**Activity:** Give back only the lines in the records below from the one with "destruct (columns df)" to the one with "- now apply Hnamed.", both inclusive, word for word.

**Records for processing:**
(** What a successful [load_data] went through. *)
Lemma load_data_cleaned (fs : filesystem) (path : string) (df : DataFrame) :
  the_load fs path = inr df ->
  exists header records j parsed,
    fs path = Content header records /\
    get_loc header "Date" = Some j /\
    the_dates (map (at_loc j) (values (the_frame header records))) = inr parsed /\
    List.length parsed = List.length (values (the_frame header records)) /\
    df = cleaned header (values (the_frame header records)) j parsed.
Proof.
  intro Hload.
  destruct (fs path) as [| |header records] eqn:Hfs;
    try (unfold the_load, load_data, read_csv in Hload; rewrite Hfs in Hload;
         discriminate).
  rewrite (load_data_steps fs path header records Hfs) in Hload.
  destruct (get_loc header "Date") as [j|] eqn:Hj; [|discriminate].
  destruct (the_dates (map (at_loc j) (values (the_frame header records))))
    as [e|parsed] eqn:Hd; [discriminate|].
  destruct (get_loc header "Average_Price_SA") as [a|] eqn:Ha; [|discriminate].
  exists header, records, j, parsed.
  split; [reflexivity|]. split; [exact Hj|]. split; [exact Hd|]. split.
  - rewrite (to_datetime_length _ _ Hd). apply length_map.
  - injection Hload as <-. reflexivity.
Qed.


Lemma to_datetime_error (col : list cell) (e : exn) :
  the_dates col = inl e ->
  exists s,
    e = ValueError s /\
    ((In (Text s) col /\ is_nat_string s = false /\ parse_datetime s = None) \/
     (exists z, In (Number z) col /\ in_bounds z = false)).
Proof.
  intro H. apply mapM_inl in H as (c & Hin & Hc).
  destruct c as [|s|z|t]; simpl in Hc; try discriminate.
  - destruct (is_nat_string s) eqn:En; [discriminate|].
    destruct (parse_datetime s) eqn:Ep; [discriminate|].
    injection Hc as <-. eauto 6.
  - destruct (z =? iNaT)%Z; [discriminate|].
    destruct (in_bounds z) eqn:Eb; [discriminate|].
    injection Hc as <-. eauto 6.
Qed.


Lemma describe_labels (df : DataFrame) (table : list (string * stats)) :
  describe numeric_dtype summarize df = inr table ->
  forall l, In l (map fst table) -> In l (columns df).
Proof.
  unfold describe. intros H l Hl.
  assert (Hnamed : forall lc, In lc (named_columns df) -> In (fst lc) (columns df)).
  { intros lc Hin. unfold named_columns in Hin.
    apply in_map_iff in Hin as ([l' k] & <- & Hin). simpl.
    now apply in_combine_l in Hin. }
  destruct (columns df) as [|c0 cs] eqn:Hcols; [discriminate|].
  injection H as <-. rewrite map_map in Hl. simpl in Hl.
  apply in_map_iff in Hl as (lc & <- & Hin).
  destruct (filter (fun lc => numeric_dtype (snd lc)) (named_columns df)) eqn:Hsel.
  - now apply Hnamed.
  - rewrite <- Hsel in Hin. apply filter_In in Hin as [Hin _]. now apply Hnamed.
Qed.

(** C2, as the script has it.  A file without an [Average_Price_SA] column
    does not load: [drop] raises [KeyError] for the label, unless the
    [Date] column is missing or fails to parse, which is reported first.
    When [load_data] returns a frame, the column is gone from it: the
    label is not among its columns, the summary statistics have no entry
    under it, and the region list is the one of the file as read. *)
Theorem load_data_drops_column (fs : filesystem) (path : string) :
  (forall header records,
      fs path = Content header records ->
      get_loc header "Average_Price_SA" = None ->
      exists e,
        the_load fs path = inl e /\
        (e = KeyError "Average_Price_SA" \/ e = KeyError "Date" \/
         exists s, e = ValueError s) /\
        (forall j parsed,
            get_loc header "Date" = Some j ->
            the_dates (map (at_loc j) (values (the_frame header records))) = inr parsed ->
            e = KeyError "Average_Price_SA")) /\
  (forall df,
      the_load fs path = inr df ->
      get_loc (columns df) "Average_Price_SA" = None /\
      getitem df "Average_Price_SA" = inl (KeyError "Average_Price_SA") /\
      (forall table l,
          summaryStatistics numeric_dtype summarize df = inr table ->
          In l (map fst table) -> l <> "Average_Price_SA") /\
      exists header records,
        fs path = Content header records /\
        uniqueRegions df = uniqueRegions (the_frame header records)).
Proof.
  split.
  - intros header records Hfs Hsa.
    rewrite (load_data_steps fs path header records Hfs), Hsa.
    destruct (get_loc header "Date") as [j|] eqn:Hj.
    + destruct (the_dates (map (at_loc j) (values (the_frame header records))))
        as [e|parsed] eqn:Hd.
      * exists e. split; [reflexivity|].
        destruct (to_datetime_error _ _ Hd) as (s & -> & _).
        split; [eauto|]. intros j' parsed' Hj' Hd'.
        injection Hj' as <-. rewrite Hd in Hd'. discriminate.
      * exists (KeyError "Average_Price_SA"). auto.
    + exists (KeyError "Date"). split; [reflexivity|]. split; [auto|].
      intros j parsed Hj'. discriminate.
  - intros df Hload.
    destruct (load_data_cleaned fs path df Hload)
      as (header & records & j & parsed & Hfs & Hj & Hd & Hlen & ->).
    assert (Hgone : get_loc (columns (cleaned header (values (the_frame header records))
                                        j parsed)) "Average_Price_SA" = None).
    { unfold cleaned. cbn [columns]. apply get_loc_none, filter_other_label. }
    split; [exact Hgone|]. split; [|split].
    + unfold getitem. now rewrite Hgone.
    + intros table l Htable Hl ->.
      apply (describe_labels _ table Htable) in Hl.
      now apply get_loc_none in Hgone.
    + exists header, records. split; [exact Hfs|].
      unfold uniqueRegions.
      now rewrite (getitem_cleaned_other header _ j parsed "Region_Name" Hj Hlen)
        by discriminate.
Qed.
(** * VOLK kernels: index of minimum, scaled squared distance, popcount puppets

    A shallow embedding of three kernel families of the VOLK vector library

    - [volk_32f_index_min_16u] (generic, a_avx, a_sse4_1, a_sse, u_avx),
    - [volk_32fc_x2_s32f_square_dist_scalar_mult_32f]
      (generic, a_avx2, a_avx, a_sse3, u_avx2),
    - [volk_32u_popcntpuppet_32u] (e2k, a_sse4_2),

    together with the properties that relate the variants of one kernel to
    each other and to the caller's buffers.

    Modelling choices.

    - A [float] is its IEEE-754 binary32 bit pattern, a [Z] in [0, 2^32).
      Arithmetic and comparisons go through [SpecFloat] at precision 24 and
      maximal exponent 128.  NaN payloads and NaN signs are not tracked:
      every NaN produced by arithmetic is written as one quiet NaN pattern,
      so statements about computed floats are made up to [same_float],
      which identifies all NaN patterns.
    - The scalar loop of the square-distance kernels evaluates
      [scalar * (re * re + im * im)], which a C compiler may contract into a
      fused multiply-add.  The contraction the build applies is a parameter
      of that loop ([contraction]); intrinsics are never contracted, a
      horizontal add separates their multiplications from their additions.
    - The caller's buffers live in one store, indexed by a buffer name and a
      word offset from the pointer the caller passed.  The store is total:
      an access past the caller's element count reads or writes whatever
      follows the buffer, and is recorded like every other access.
    - Every load and store on a caller buffer is recorded in a trace, newest
      event first.  Stack-allocated scratch arrays are plain local values.
    - Alignment is not modelled: aligned and unaligned loads and stores have
      the same meaning. *)

From Stdlib Require Import ZArith Lia List Bool QArith Qabs.
From Stdlib Require Import SpecFloat.
Import ListNotations.
Local Open Scope Z_scope.

(* ================================================================== *)
(** * Part I: definitions *)
(* ================================================================== *)

(** ** binary32 bit patterns *)

Module F32.

Definition prec : Z := 24.
Definition emax : Z := 128.

Definition sign_of (b : Z) : bool := Z.testbit b 31.
Definition expo_of (b : Z) : Z := Z.land (Z.shiftr b 23) 255.
Definition frac_of (b : Z) : Z := Z.land b 8388607.

(** The value denoted by a bit pattern. *)
Definition decode (b : Z) : spec_float :=
  let s := sign_of b in
  let E := expo_of b in
  let M := frac_of b in
  if E =? 0 then
    match M with
    | Zpos m => S754_finite s m (-149)
    | _ => S754_zero s
    end
  else if E =? 255 then
    if M =? 0 then S754_infinity s else S754_nan
  else
    match M + 8388608 with
    | Zpos m => S754_finite s m (E - 150)
    | _ => S754_nan
    end.

Definition sign_bit (s : bool) : Z := if s then 2147483648 else 0.

(** The bit pattern of a (canonical) value; NaN is the default quiet NaN. *)
Definition encode (x : spec_float) : Z :=
  match x with
  | S754_zero s => sign_bit s
  | S754_infinity s => sign_bit s + 2139095040
  | S754_nan => 2143289344
  | S754_finite s m e =>
      if Zpos m <? 8388608 then sign_bit s + Zpos m
      else sign_bit s + (e + 150) * 8388608 + (Zpos m - 8388608)
  end.

Definition compare (a b : Z) : option comparison :=
  SFcompare (decode a) (decode b).

(** C's [a < b], [a == b], [a > b] and [a <= b] on floats. *)
Definition ltb (a b : Z) : bool := SFltb (decode a) (decode b).
Definition eqb (a b : Z) : bool := SFeqb (decode a) (decode b).
Definition gtb (a b : Z) : bool := ltb b a.
Definition leb (a b : Z) : bool := SFleb (decode a) (decode b).

Definition add (a b : Z) : Z := encode (SFadd prec emax (decode a) (decode b)).
Definition sub (a b : Z) : Z := encode (SFsub prec emax (decode a) (decode b)).
Definition mul (a b : Z) : Z := encode (SFmul prec emax (decode a) (decode b)).

(** [x * y + z] with a single rounding: the exact product enters the
    addition unrounded. *)
Definition SFfma (x y z : spec_float) : spec_float :=
  match x, y with
  | S754_nan, _ | _, S754_nan => S754_nan
  | S754_infinity _, S754_zero _ | S754_zero _, S754_infinity _ => S754_nan
  | S754_infinity sx, S754_infinity sy
  | S754_infinity sx, S754_finite sy _ _
  | S754_finite sx _ _, S754_infinity sy =>
      SFadd prec emax (S754_infinity (xorb sx sy)) z
  | S754_zero sx, S754_zero sy
  | S754_zero sx, S754_finite sy _ _
  | S754_finite sx _ _, S754_zero sy =>
      SFadd prec emax (S754_zero (xorb sx sy)) z
  | S754_finite sx mx ex, S754_finite sy my ey =>
      match z with
      | S754_zero _ => SFmul prec emax x y
      | _ => SFadd prec emax (S754_finite (xorb sx sy) (mx * my) (ex + ey)) z
      end
  end.

(** C's [fmaf (a, b, c)]. *)
Definition fma (a b c : Z) : Z := encode (SFfma (decode a) (decode b) (decode c)).

(** Conversion of an integer to float (round to nearest even). *)
Definition of_Z (z : Z) : Z := encode (binary_normalize prec emax z 0 false).

(** Conversion of a float to an integer, truncating towards zero. *)
Definition trunc (a : Z) : Z :=
  match decode a with
  | S754_finite s m e =>
      let v := if 0 <=? e then Zpos m * 2 ^ e else Zpos m / 2 ^ (- e) in
      if s then - v else v
  | _ => 0
  end.

(** [(uint16_t)x] for a float [x]. *)
Definition to_u16 (a : Z) : Z := trunc a mod 65536.

(** The rational denoted by a finite bit pattern (0 for the others). *)
Definition to_Q (a : Z) : Q :=
  match decode a with
  | S754_finite s m e =>
      let v := if 0 <=? e then inject_Z (Zpos m * 2 ^ e)
               else Qmake (Zpos m) (Z.to_pos (2 ^ (- e))) in
      if s then Qopp v else v
  | _ => 0%Q
  end.

Definition is_nan (a : Z) : bool :=
  (expo_of a =? 255) && negb (frac_of a =? 0).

**Solution below:**
  destruct (columns df) as [|c0 cs] eqn:Hcols; [discriminate|].
  injection H as <-. rewrite map_map in Hl. simpl in Hl.
  apply in_map_iff in Hl as (lc & <- & Hin).
  destruct (filter (fun lc => numeric_dtype (snd lc)) (named_columns df)) eqn:Hsel.
  - now apply Hnamed.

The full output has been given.